Anti-corruption and public policy researcher Professor Adam Graycar has questioned the growing clamour for a commonwealth ICAC.
Graycar, who has written for The Mandarin on the need for an integrity culture rather than more rules, elaborated for an audience at Flinders University on the potential problems of a new anti-corruption body that would compete with existing integrity bodies and mechanisms.
The Australian quotes Graycar suggesting an alternative model in the form of an anti-corruption council, comprising key federal agencies, reporting to an all-party parliamentary committee.
“There is a loud clamour for a commonwealth ICAC, but why would you want to set one up, when we don’t really know what the problem is, when it would certainly be under resourced, and when any activity would start a massive turf war between overlapping law enforcement agencies, and the likelihood of poor co-operation.”
The anti-corruption council model would not investigate individual cases, but refer them to existing investigative bodies, such as the Australian Federal Police, Australian Public Service Commission, Australian Taxation Office or the Commonwealth Ombudsman, who could in turn refer prosecutions to the Director of Public Prosecutions.
While Singapore uses a federal anti-corruption body like ICAC and rates better than Australia on international corruption perception indexes, others like Finland use the council model.
Each state has an anti-corruption body, although they vary considerably. Observers have been watching Western Australia in particular after misconduct responsibility was siphoned off and given to the Public Sector Commission. But there were still problems, Graycar warned, in part due to the confusion about what corruption entails — citing the example of former speaker Bronwyn Bishop’s helicopter ride:
“That’s not corruption. It is arrogance, stupidity, a reflection of a politician out of touch with their community and with an inflated sense of their own importance, and all of this against a backdrop of very poor leadership which looked the other way.”
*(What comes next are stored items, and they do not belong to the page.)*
(* ===== verification/Rpc.v ===== *)
(** Package [rpc]: the calls a transaction or a request carries
    (rpc/call.go, rpc/params.go, rpc/rpc_kind.go). *)
From S2P Require Import Prelude Json JsonLaws Common.
Open Scope Z_scope.

(** An [RpcKind] is a byte; these are the known values. *)
Definition Airdrop : Z := 1.
Definition Transfer : Z := 2.
Definition GetAccountState : Z := 3.

Definition UnsignedRpc : byte := x00.
Definition SifnedRpc : byte := x01.

Record Call := mkCall { call_Call : Z; call_Params : gobytes }.
Record AirdropParam := mkAirdropParam { ap_Amount : Z }.
Record TransferParam := mkTransferParam { tp_Amount : Z; tp_To : gobytes }.

#[export] Instance Call_json : JSON Call :=
  struct_codec (mkCall 0 None)
    [ fld "Call" call_Call (fun a x => mkCall a (call_Params x)) (uint_codec 8);
      fld "Params" call_Params (fun a x => mkCall (call_Call x) a) bytes_codec ].

#[export] Instance AirdropParam_json : JSON AirdropParam :=
  struct_codec (mkAirdropParam 0)
    [ fld "Amount" ap_Amount (fun a _ => mkAirdropParam a) (uint_codec 64) ].

#[export] Instance TransferParam_json : JSON TransferParam :=
  struct_codec (mkTransferParam 0 None)
    [ fld "Amount" tp_Amount (fun a x => mkTransferParam a (tp_To x)) (uint_codec 64);
      fld "To" tp_To (fun a x => mkTransferParam (tp_Amount x) a) bytes_codec ].

Definition NewCall (call : Z) (param : gobytes) : Call := mkCall call param.
Definition NewAirdropParam (amount : Z) : AirdropParam := mkAirdropParam amount.
Definition NewTransferParam (amount : Z) (to : gobytes) : TransferParam :=
  mkTransferParam amount to.

Definition VerifyGetAccountStateCall (call : Call) : bool :=
  (call_Call call =? GetAccountState) && (len (raw (call_Params call)) =? PublicKeySize).

Definition VerifyTransferCall (call : Call) : bool :=
  if negb (call_Call call =? Transfer) then false
  else match Unmarshal (T := TransferParam) (raw (call_Params call)) with
       | Err _ => false
       | Ok param => (0 <? tp_Amount param) && (tp_Amount param <? GeneratorBalance) &&
                     (len (raw (tp_To param)) =? PublicKeySize)
       end.

Definition VerifyAirdropCall (call : Call) : bool :=
  if negb (call_Call call =? Airdrop) then false
  else match Unmarshal (T := AirdropParam) (raw (call_Params call)) with
       | Err _ => false
       | Ok param => (0 <? ap_Amount param) && (ap_Amount param <? GeneratorBalance)
       end.

Definition Call_Verify (c : Call) : bool :=
  if call_Call c =? GetAccountState then VerifyGetAccountStateCall c
  else if call_Call c =? Airdrop then VerifyAirdropCall c
  else if call_Call c =? Transfer then VerifyTransferCall c
  else false.

(** ** JSON laws *)
Definition u8_call (c : Call) : Prop := in_u8 (call_Call c).
Definition u64_airdrop (p : AirdropParam) : Prop := in_u64 (ap_Amount p).
Definition u64_transfer (p : TransferParam) : Prop := in_u64 (tp_Amount p).

Lemma Call_codec_ok : codec_ok Call_json u8_call.
Proof. unfold u8_call, in_u8. solve_struct_codec. Qed.
Lemma AirdropParam_codec_ok : codec_ok AirdropParam_json u64_airdrop.
Proof. unfold u64_airdrop, in_u64. solve_struct_codec. Qed.
Lemma TransferParam_codec_ok : codec_ok TransferParam_json u64_transfer.
Proof. unfold u64_transfer, in_u64. solve_struct_codec. Qed.

#[export] Instance Call_json_laws : JSONLaws Call := {| json_ok := Call_codec_ok |}.
#[export] Instance AirdropParam_json_laws : JSONLaws AirdropParam :=
  {| json_ok := AirdropParam_codec_ok |}.
#[export] Instance TransferParam_json_laws : JSONLaws TransferParam :=
  {| json_ok := TransferParam_codec_ok |}.

(** What a verified call carries. *)
Lemma VerifyTransferCall_inv c : VerifyTransferCall c = true ->
  call_Call c = Transfer /\
  exists p, Unmarshal (raw (call_Params c)) = Ok p /\ 0 < tp_Amount p < GeneratorBalance
    /\ length (raw (tp_To p)) = 32%nat.
Proof.
  unfold VerifyTransferCall. destruct (call_Call c =? Transfer) eqn:E; [|done].
  cbn [negb]. case_match; [|done]. intros Hv. unfold len, PublicKeySize in Hv. split_andb.
  split; [done|]. eexists. split; [done|]. lia.
Qed.

Lemma VerifyAirdropCall_inv c : VerifyAirdropCall c = true ->
  call_Call c = Airdrop /\
  exists p, Unmarshal (raw (call_Params c)) = Ok p /\ 0 < ap_Amount p < GeneratorBalance.
Proof.
  unfold VerifyAirdropCall. destruct (call_Call c =? Airdrop) eqn:E; [|done].
  cbn [negb]. case_match; [|done]. intros Hv. split_andb. split; [done|]. eexists. by split.
Qed.

Lemma Call_Verify_transfer c : call_Call c = Transfer -> Call_Verify c = VerifyTransferCall c.
Proof. unfold Call_Verify. by intros ->. Qed.

Lemma Call_Verify_airdrop c : call_Call c = Airdrop -> Call_Verify c = VerifyAirdropCall c.
Proof. unfold Call_Verify. by intros ->. Qed.

(** * Properties *)

(** [Call.Verify] accepts a call exactly when it is one of the three
    known calls with parameters of its kind: a public key to read, a positive
    amount below the issued total, and for a transfer a receiver's key. *)
Theorem Call_Verify_correct c :
  Call_Verify c = true <->
  (call_Call c = GetAccountState /\ len (raw (call_Params c)) = PublicKeySize)
  \/ (call_Call c = Airdrop /\ exists p : AirdropParam,
        Unmarshal (raw (call_Params c)) = Ok p /\ 0 < ap_Amount p < GeneratorBalance)
  \/ (call_Call c = Transfer /\ exists p : TransferParam,
        Unmarshal (raw (call_Params c)) = Ok p /\ 0 < tp_Amount p < GeneratorBalance
        /\ len (raw (tp_To p)) = PublicKeySize).
Proof.
  split.
  - unfold Call_Verify. destruct (call_Call c =? GetAccountState) eqn:E1;
      [|destruct (call_Call c =? Airdrop) eqn:E2; [|destruct (call_Call c =? Transfer) eqn:E3; [|done]]].
    + unfold VerifyGetAccountStateCall. intros Hv. split_andb. by left.
    + intros Hv%VerifyAirdropCall_inv. right. by left.
    + intros (Hc & p & Hp & Ha & Hl)%VerifyTransferCall_inv. right. right. split; [done|].
      exists p. unfold len, PublicKeySize. rewrite Hl. done.
  - intros [[Hc Hl]|[(Hc & p & Hp & Ha)|(Hc & p & Hp & Ha & Hl)]].
    + unfold Call_Verify, VerifyGetAccountStateCall. by rewrite Hc, Hl.
    + rewrite Call_Verify_airdrop by done. unfold VerifyAirdropCall. rewrite Hc, Hp.
      cbn. apply andb_true_intro. split; apply Z.ltb_lt; lia.
    + rewrite Call_Verify_transfer by done. unfold VerifyTransferCall. rewrite Hc, Hp, Hl.
      cbn. rewrite andb_true_r. apply andb_true_intro. split; apply Z.ltb_lt; lia.
Qed.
Whereas, corruption was the trading of entrusted authority for personal gain.
“It’s not a public official getting a bunch of flowers, a box of chocolates, a bottle of wine or a ride in a helicopter. These things are not crimes, and are not corruption. They are code of conduct violations.”
Graycar wrote in The Mandarin that such cases are both a cultural and educational matter.
“One would expect that people in entrusted positions are enculturated to know what is right and what is not. Children are taught this all the time. Some (and only some) forget this when they reach positions of power or authority, political or bureaucratic. There are important lessons for both politicians and public servants who can see their policy ideas and hard work completely eroded if integrity does not underpin their everyday work.”